If this were the other way around an it was the husband who was unfaithful, everyone would be screaming for him to go... you are the main caregiver, your kids are settled in the house. If she wants out of the marriage, she moves out of the family home.

Slundle · 29/06/2018 14:43

It's impossible to forget about the previous 6 years. I know this is a really tough time for you and personally, I think it's good that you're being decent and don't want to turn this in to a nasty feud. Having said that, you also need to protect yourself in all of this.

So, could you confide in a friend or family member who has a level head?

And could you see a counsellor very soon to trash out what you're feeling? At the very least, you'll get some clarity from that and it is so relieving to be able to let it all out to someone neutral.
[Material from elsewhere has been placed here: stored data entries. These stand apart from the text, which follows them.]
(** [struct SessionState] *)
Record SessionState := mkSessionState {
  s_statics : gmap (string * string) Value;
  s_class_init : gmap string ClassInit;
  s_arc : ArcCore;
  s_objects : Heap Instance;
  s_memory : Heap Value;
  s_pinned_dispatch : list (Handle * string);
  variable_values : gmap string Value;
}.

(** [SessionState::default] *)
Definition default_state : SessionState := mkSessionState ∅ ∅ Arc.new [] [] [] ∅.

(** [struct InteractiveSession]; the host's environment is in the [World]. *)
Record InteractiveSession (Provider : Type) := mkSession {
  state : SessionState;
  session_libraries : gmap string Provider;
  session_hosts : gmap string Provider;
  session_cancel_flag : bool;
}.
Arguments mkSession {Provider}.
Arguments state {Provider}.
Arguments session_libraries {Provider}.
Arguments session_hosts {Provider}.
Arguments session_cancel_flag {Provider}.

(** What [HostEnv] instantiates the providers of a session from. *)
Record Registries (Provider : Type) := mkRegistries {
  instantiate_libraries : gmap string Provider;
  instantiate_hosts : gmap string Provider;
}.
Arguments instantiate_libraries {Provider}.
Arguments instantiate_hosts {Provider}.

(** The names and symbols of a submission's top-level variables, in the order
    the hash map is iterated in. *)
Definition VariableSymbols := list (string * SymbolId).

(** [live_objects], [total_live_objects], [live_memory_allocations] and
    [live_instances] of [struct ArcInspection] *)
Record ArcInspection := mkArcInspection {
  live_objects : list ObjectInfo;
  total_live_objects : Z;
  live_memory_allocations : Z;
  live_instances : Z;
}.

Section Session.
Context {Provider : Type}.
Implicit Type s : InteractiveSession Provider.

Definition session_new (host : Registries Provider) : InteractiveSession Provider :=
  mkSession default_state (instantiate_libraries host) (instantiate_hosts host) false.

Definition cancel s : InteractiveSession Provider :=
  mkSession (state s) (session_libraries s) (session_hosts s) true.

Definition reset (host : Registries Provider) s : InteractiveSession Provider :=
  mkSession default_state (instantiate_libraries host) (instantiate_hosts host) false.

Definition variables s : gmap string Value := variable_values (state s).

Definition with_variables (v : gmap string Value) (s : SessionState) : SessionState :=
  mkSessionState (s_statics s) (s_class_init s) (s_arc s) (s_objects s) (s_memory s)
    (s_pinned_dispatch s) v.

Definition remove_variable (name : string) s : InteractiveSession Provider :=
  mkSession (with_variables (delete name (variables s)) (state s)) (session_libraries s)
    (session_hosts s) (session_cancel_flag s).

Definition arc_inspection s : ArcInspection :=
  let live := snapshot (s_arc (state s)) in
  mkArcInspection live (Z.of_nat (length live)) (count (s_memory (state s)))
    (count (s_objects (state s))).
End Session.

(** The bindings the executor starts with: the variables the session knows. *)
Definition restore_binding (variables : gmap string Value) (b : Symbols) (p : string * SymbolId)
    : Symbols :=
  match variables !! p.1 with Some v => <[p.2 := v]> b | None => b end.
Definition restored_bindings (variables : gmap string Value) (names : VariableSymbols) : Symbols :=
  fold_left (restore_binding variables) names ∅.
Definition restored_symbols (variables : gmap string Value) (names : VariableSymbols)
    : gset SymbolId :=
  fold_left (fun b (p : string * SymbolId) =>
    match variables !! p.1 with Some _ => {[p.2]} ∪ b | None => b end) names ∅.

(** The variables after a run that captured [captured]: those it updated, and
    those the session keeps. *)
Definition extract_variable (captured : Symbols) (acc : gmap string Value * gmap string Value)
    (p : string * SymbolId) : gmap string Value * gmap string Value :=
  match captured !! p.2 with
  | Some v => (<[p.1 := v]> acc.1, <[p.1 := v]> acc.2)
  | None => (acc.1, delete p.1 acc.2)
  end.
Definition extract_variables (captured : Symbols) (names : VariableSymbols)
    (variables : gmap string Value) : gmap string Value * gmap string Value :=
  fold_left (extract_variable captured) names (∅, variables).

(** [u8::try_from(code).unwrap_or(0)] *)
Definition session_exit (code : Z) : Z := if in_range 0 255 code then code else 0.

(** The exit code and value of a finished turn. *)
Definition turn_outcome (start : Function) (flow : Flow) : result (Z * option Value) :=
  match flow with
  | FReturn None | FReturn (Some VNull) => Ok (0, None)
  | FReturn (Some (VInteger code kind)) => Ok (session_exit code, Some (VInteger code kind))
  | FStop code => Ok (session_exit code, Some (VInteger code Int32))
  | FReturn (Some (VError code message _)) =>
      runtime_error DISPATCH (dec_of_Z code +:+ ": " +:+ message) (fn_span start)
  | FReturn (Some other) => Ok (0, Some other)
  end.

Section Turn.
Context `{World} `{!Seam} `{Allocator} `{Floats.Platform}.
Implicit Type s : InteractiveSession Provider.

(** The executor of a turn.  [cancels] says before which loads of the flag
    another thread sets it. *)
Definition turn_core (s : InteractiveSession Provider) (names : VariableSymbols)
    (cancels : list bool) (i : Input) (o : Output) : Core :=
  let st := state s in
  let bindings := restored_bindings (variable_values st) names in
  mkCore i o None None (s_statics st) (s_class_init st) (s_arc st) (s_objects st) (s_memory st)
    (s_pinned_dispatch st) (session_libraries s) (session_hosts s) 0 [] [] bindings
    (restored_symbols (variable_values st) names) (Some bindings)
    (Some (mkCancelFlag (session_cancel_flag s) cancels)).

(** The session while its executor runs, which is what a panic leaves. *)
Definition taken (s : InteractiveSession Provider) (c : Core) : InteractiveSession Provider :=
  mkSession (with_variables (variables s) default_state) ∅ ∅
    (match cancel_flag c with Some flag => cancelled flag | None => session_cancel_flag s end).

Definition rolled_back (s : InteractiveSession Provider) (c : Core) : InteractiveSession Provider :=
  mkSession (state s) (libraries c) (hosts c) false.

Definition committed (c : Core) (variables : gmap string Value) : InteractiveSession Provider :=
  mkSession (mkSessionState (statics c) (class_init c) (arc_core c) (objects c) (memory c)
    (pinned_dispatch c) variables) (libraries c) (hosts c) false.

(** [execute_submission]: the session, the streams and the result. *)
Definition execute_submission (fuel : nat) (s : InteractiveSession Provider)
    (names : VariableSymbols) (cancels : list bool) (i : Input) (o : Output)
    : InteractiveSession Provider * (Input * Output) * result ExecutionResult :=
  match start_function with
  | Ok start =>
      let '(c, r) := r_function (machine fuel) start [] (turn_core s names cancels i o) in
      let streams := (input c, output c) in
      match (flow ← r; turn_outcome start flow) with
      | Ok (code, returned) =>
          let '(updated, variables) :=
            extract_variables (default ∅ (session_captured_symbols c)) names (variables s) in
          (committed c variables, streams, Ok (mkExecutionResult code returned updated))
      | Err e => (rolled_back s c, streams, Err e)
      | Panic w => (taken s c, streams, Panic w)
      | Fuel => (taken s c, streams, Fuel)
      end
  | Err e => (s, (i, o), Err e)
  | Panic w => (s, (i, o), Panic w)
  | Fuel => (s, (i, o), Fuel)
  end.
End Turn.

(** ** Variables across a turn *)

Lemma restored_fold (variables : gmap string Value) names : ∀ b : Symbols, NoDup names.*2 →
  (∀ name id, (name, id) ∈ names → is_Some (variables !! name) →
     fold_left (restore_binding variables) names b !! id
     = variables !! name)
  ∧ (∀ id, id ∉ names.*2 →
     fold_left (restore_binding variables) names b !! id
     = b !! id).
Proof.
  induction names as [|[n i] names IH]; intros b Hdup; simpl.
  - split; [|done]. intros name id Hin. by apply elem_of_nil in Hin.
  - apply NoDup_cons_1_1 in Hdup as Hi. apply NoDup_cons_1_2 in Hdup. simpl in Hi.
    destruct (IH (restore_binding variables b (n, i)) Hdup) as [IH1 IH2].
    split.
    + intros name id Hin Hsome. apply elem_of_cons in Hin as [[= -> ->]|Hin]; [|by apply IH1].
      rewrite IH2 by done.
      destruct Hsome as [v Hv]. unfold restore_binding. simpl. rewrite Hv. apply lookup_insert_eq.
    + intros id Hnot. apply not_elem_of_cons in Hnot as [Hne Hnot]. simpl in Hne. rewrite IH2 by done.
      unfold restore_binding. simpl. destruct (variables !! n); [by apply lookup_insert_ne|done].
Qed.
Flowers

Isawthelight · 29/06/2018 14:47

She was great before all this. i know i have to focus on what is happening now and forget about the previous 6 years though

This is who she is, don't expect her to suddenly become the person she was before.

My ex, when we split after his affair, became the most horrid,selfish bastard you could ever meet and he's stayed that way...he was a 'lovely' man before all that.

Doyoumind · 29/06/2018 14:54

You are being too fair. Few splits are amicable and you should be cautious about trying to placate her as you are likely to get little in return for it.

As PP said, have a good think about what you want and, if possible, some legal advice before you do anything. She has far more to lose here than you and that is why she's keeping you hanging on.

Geolex · 29/06/2018 14:56

I think a counselor is a good idea. my family and friends would go spare. one thing that keeps nagging at me, besides my wife, is that she hasn't told anyone about this. i guess she knows what she is doing is wrong

OP posts:
Slundle · 29/06/2018 15:00

Try to find a counsellor really soon, Geolex. Once you're sitting in that chair, the relief you feel is incredible. So, maybe try to make that call now and get an appointment as soon as possible. That might even help you navigate your family too. Flowers

Arum51 · 29/06/2018 15:10

Of course she knows what she is doing is wrong! Start telling your family, now. Get some real world support.

See a solicitor. Specifically, ask about an occupation order for the house. She needs to leave, you and the kids need to stay, as that is for their stability. You are the primary caregiver, you gave up work to look after the kids, you have been the one keeping everything going - you get to stay in the house. She has contact, and contributes financially. Do you own the house, or rent?